Stored items:
- Opening Delimiter -

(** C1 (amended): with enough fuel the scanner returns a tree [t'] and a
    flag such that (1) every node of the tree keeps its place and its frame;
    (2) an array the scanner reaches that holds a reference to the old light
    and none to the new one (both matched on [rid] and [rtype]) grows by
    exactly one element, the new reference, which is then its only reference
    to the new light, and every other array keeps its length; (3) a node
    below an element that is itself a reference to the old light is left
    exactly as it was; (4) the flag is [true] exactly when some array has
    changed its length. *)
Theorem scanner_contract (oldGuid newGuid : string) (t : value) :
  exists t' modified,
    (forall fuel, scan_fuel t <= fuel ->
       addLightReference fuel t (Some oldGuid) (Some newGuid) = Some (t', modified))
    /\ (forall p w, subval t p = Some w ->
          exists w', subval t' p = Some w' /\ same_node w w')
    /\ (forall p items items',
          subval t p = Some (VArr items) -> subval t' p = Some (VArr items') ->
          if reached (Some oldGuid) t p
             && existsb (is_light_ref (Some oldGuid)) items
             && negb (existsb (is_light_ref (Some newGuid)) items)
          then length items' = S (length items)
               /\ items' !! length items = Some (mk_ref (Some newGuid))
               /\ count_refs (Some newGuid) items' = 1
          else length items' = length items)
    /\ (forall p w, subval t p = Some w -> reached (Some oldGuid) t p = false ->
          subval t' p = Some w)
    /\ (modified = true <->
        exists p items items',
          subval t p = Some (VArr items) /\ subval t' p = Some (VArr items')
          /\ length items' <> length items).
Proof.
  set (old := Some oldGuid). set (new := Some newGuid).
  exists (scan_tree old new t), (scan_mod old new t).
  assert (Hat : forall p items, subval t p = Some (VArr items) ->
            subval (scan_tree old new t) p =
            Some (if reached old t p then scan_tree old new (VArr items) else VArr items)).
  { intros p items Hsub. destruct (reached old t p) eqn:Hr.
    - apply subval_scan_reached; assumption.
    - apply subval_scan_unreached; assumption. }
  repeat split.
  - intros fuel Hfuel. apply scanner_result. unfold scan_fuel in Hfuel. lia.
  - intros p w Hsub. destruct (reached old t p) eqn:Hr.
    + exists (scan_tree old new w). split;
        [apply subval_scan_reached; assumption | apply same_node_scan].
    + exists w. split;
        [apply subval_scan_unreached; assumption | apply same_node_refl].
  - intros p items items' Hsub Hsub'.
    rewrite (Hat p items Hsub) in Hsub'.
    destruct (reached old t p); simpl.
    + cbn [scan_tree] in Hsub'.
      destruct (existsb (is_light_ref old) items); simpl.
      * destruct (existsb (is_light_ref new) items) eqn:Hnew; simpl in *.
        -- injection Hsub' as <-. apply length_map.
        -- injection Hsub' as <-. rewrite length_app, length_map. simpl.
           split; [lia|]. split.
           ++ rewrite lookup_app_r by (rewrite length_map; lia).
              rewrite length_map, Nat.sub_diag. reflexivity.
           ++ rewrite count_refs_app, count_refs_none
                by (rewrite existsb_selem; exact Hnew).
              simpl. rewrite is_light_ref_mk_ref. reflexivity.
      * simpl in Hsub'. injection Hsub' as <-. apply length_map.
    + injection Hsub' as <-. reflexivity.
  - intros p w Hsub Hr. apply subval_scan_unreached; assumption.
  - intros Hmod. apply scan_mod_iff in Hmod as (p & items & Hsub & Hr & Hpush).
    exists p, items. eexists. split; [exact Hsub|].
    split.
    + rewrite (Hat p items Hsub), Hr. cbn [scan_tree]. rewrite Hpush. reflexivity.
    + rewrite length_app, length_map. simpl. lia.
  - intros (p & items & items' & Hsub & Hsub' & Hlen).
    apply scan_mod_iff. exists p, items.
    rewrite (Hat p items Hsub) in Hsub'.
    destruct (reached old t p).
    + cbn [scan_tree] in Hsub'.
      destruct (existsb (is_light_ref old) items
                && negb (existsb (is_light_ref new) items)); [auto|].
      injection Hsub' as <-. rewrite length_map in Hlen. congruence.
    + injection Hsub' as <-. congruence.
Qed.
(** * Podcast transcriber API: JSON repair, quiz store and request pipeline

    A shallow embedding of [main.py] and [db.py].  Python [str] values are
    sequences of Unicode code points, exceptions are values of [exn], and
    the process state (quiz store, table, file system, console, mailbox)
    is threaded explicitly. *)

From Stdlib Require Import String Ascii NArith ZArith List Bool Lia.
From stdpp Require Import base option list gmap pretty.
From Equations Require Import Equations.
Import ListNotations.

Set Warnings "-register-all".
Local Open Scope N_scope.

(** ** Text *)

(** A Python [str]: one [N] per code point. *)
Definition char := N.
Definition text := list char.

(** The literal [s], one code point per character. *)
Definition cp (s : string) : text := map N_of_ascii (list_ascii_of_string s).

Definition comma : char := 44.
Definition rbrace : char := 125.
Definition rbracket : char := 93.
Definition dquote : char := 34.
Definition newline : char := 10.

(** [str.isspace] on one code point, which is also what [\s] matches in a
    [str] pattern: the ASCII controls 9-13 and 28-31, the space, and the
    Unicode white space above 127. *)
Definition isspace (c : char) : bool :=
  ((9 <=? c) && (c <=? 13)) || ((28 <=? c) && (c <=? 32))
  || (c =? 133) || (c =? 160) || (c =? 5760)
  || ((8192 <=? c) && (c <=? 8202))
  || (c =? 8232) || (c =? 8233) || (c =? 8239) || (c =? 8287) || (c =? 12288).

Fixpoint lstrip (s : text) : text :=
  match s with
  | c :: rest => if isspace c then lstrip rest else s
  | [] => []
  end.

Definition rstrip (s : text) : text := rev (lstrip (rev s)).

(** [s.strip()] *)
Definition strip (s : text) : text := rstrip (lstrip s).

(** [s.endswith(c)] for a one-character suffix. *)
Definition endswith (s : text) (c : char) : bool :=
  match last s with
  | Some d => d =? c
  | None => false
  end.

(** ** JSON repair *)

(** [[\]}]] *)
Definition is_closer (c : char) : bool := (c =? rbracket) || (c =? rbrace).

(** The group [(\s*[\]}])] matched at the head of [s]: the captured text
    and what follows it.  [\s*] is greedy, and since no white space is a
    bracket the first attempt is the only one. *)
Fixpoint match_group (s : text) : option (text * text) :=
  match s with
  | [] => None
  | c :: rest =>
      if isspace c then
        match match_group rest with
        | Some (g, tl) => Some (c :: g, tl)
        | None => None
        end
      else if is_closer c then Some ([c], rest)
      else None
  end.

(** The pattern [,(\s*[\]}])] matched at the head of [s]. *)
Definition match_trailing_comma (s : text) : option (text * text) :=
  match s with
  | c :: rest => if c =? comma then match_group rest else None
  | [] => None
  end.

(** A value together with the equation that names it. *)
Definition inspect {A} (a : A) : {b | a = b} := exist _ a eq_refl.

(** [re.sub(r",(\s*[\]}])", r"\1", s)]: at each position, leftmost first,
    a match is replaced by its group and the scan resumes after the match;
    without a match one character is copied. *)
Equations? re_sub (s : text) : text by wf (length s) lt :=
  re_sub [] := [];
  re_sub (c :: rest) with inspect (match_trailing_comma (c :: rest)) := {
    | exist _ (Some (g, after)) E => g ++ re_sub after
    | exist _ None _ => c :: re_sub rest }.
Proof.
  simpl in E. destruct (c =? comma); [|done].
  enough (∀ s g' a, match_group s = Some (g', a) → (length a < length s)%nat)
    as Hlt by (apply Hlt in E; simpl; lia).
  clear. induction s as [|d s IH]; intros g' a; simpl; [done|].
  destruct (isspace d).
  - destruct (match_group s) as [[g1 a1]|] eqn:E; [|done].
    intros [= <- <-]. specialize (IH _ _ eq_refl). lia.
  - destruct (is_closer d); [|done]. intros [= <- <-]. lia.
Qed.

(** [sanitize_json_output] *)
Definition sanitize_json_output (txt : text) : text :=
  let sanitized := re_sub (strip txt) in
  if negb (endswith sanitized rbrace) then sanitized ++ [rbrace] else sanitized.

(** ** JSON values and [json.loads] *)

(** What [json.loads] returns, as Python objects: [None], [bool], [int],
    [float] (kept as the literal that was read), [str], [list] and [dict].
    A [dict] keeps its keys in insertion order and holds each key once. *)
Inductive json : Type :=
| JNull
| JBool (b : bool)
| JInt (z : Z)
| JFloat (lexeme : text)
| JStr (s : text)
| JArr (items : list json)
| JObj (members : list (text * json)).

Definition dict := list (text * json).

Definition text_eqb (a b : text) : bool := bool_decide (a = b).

- Closing Delimiter -

◆ **EXERCISE**
Bring together all lines of the entries above in which the string "returns" occurs.

◆ **RESPONSE TO THE EXERCISE**
(** C1 (amended): with enough fuel the scanner returns a tree [t'] and a
(** What [json.loads] returns, as Python objects: [None], [bool], [int],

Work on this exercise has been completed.